(** The entry goes to the current file. *)
Lemma add_ok w x file :
  sst_current w = Some (map (entry_of prefix) file) -> pair_in x -> Forall pair_in file ->
  (forall y, last file = Some y -> pair_lt y x) ->
  exists w', (if kv_Delete (read_back x.2) then sst_DeleteWithTS (cloneAppend prefix (kv_Key (read_back x.2))) (le_u64 x.1)
     else sst_PutWithTS (cloneAppend prefix (kv_Key (read_back x.2))) (le_u64 x.1) (value_of (read_back x.2))) w = (w', Ok tt) /\
    sst_files w' = sst_files w /\ sst_current w' = Some (map (entry_of prefix) (file ++ [x])).
Proof.
  intros Hc Hx Hf Hl. assert (Ha : can_add (map (entry_of prefix) file) (prefix ++ kv_Key x.2) (le_u64 x.1)).
  { unfold can_add. change (map (entry_of prefix) file) with (entry_of prefix <$> file). rewrite fmap_last. destruct (last file) as [y|] eqn:El; [|done]. cbn [fmap option_fmap option_map].
    apply (entry_lt_pair prefix y x); [|done|by apply Hl]. rewrite Forall_forall in Hf. apply Hf. by apply last_Some_elem_of. }
  rewrite value_read_back. cbn [read_back kv_Delete kv_Key]. unfold cloneAppend. rewrite map_app. cbn [map].
  change (entry_of prefix x) with {| se_key := prefix ++ kv_Key x.2; se_ts := le_u64 x.1;
    se_value := if kv_Delete x.2 then None else Some (value_of x.2) |}.
  destruct (kv_Delete x.2); [by apply Delete_ok|by apply Put_ok].
Qed.

(** What the loop makes of the items: the finished files and the last one. *)
Record written (w w' : W) (entries : list (Z * KVPair)) (files : list (list (Z * KVPair))) (file : list (Z * KVPair)) : Prop := {
  wr_files : sst_files w' = sst_files w ++ map (map (entry_of prefix)) files;
  wr_current : sst_current w' = Some (map (entry_of prefix) file);
  wr_concat : concat (files ++ [file]) = entries;
  wr_nonempty : entries <> [] -> Forall (fun f => f <> []) (files ++ [file]);
  wr_before : StronglySorted (fun f g => forall x y, x ∈ f -> y ∈ g -> bytes_lt (kv_Key x.2) (kv_Key y.2)) (files ++ [file])
}.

───

* Task statement *
Please copy the line that holds "apply (entry_lt_pair prefix" and each line under it through the last line above, exactly as they stand, adding nothing.

* Exercise output *
    apply (entry_lt_pair prefix y x); [|done|by apply Hl]. rewrite Forall_forall in Hf. apply Hf. by apply last_Some_elem_of. }
  rewrite value_read_back. cbn [read_back kv_Delete kv_Key]. unfold cloneAppend. rewrite map_app. cbn [map].
  change (entry_of prefix x) with {| se_key := prefix ++ kv_Key x.2; se_ts := le_u64 x.1;
    se_value := if kv_Delete x.2 then None else Some (value_of x.2) |}.
  destruct (kv_Delete x.2); [by apply Delete_ok|by apply Put_ok].
Qed.

(** What the loop makes of the items: the finished files and the last one. *)
Record written (w w' : W) (entries : list (Z * KVPair)) (files : list (list (Z * KVPair))) (file : list (Z * KVPair)) : Prop := {
  wr_files : sst_files w' = sst_files w ++ map (map (entry_of prefix)) files;
  wr_current : sst_current w' = Some (map (entry_of prefix) file);
  wr_concat : concat (files ++ [file]) = entries;
  wr_nonempty : entries <> [] -> Forall (fun f => f <> []) (files ++ [file]);
  wr_before : StronglySorted (fun f g => forall x y, x ∈ f -> y ∈ g -> bytes_lt (kv_Key x.2) (kv_Key y.2)) (files ++ [file])
}.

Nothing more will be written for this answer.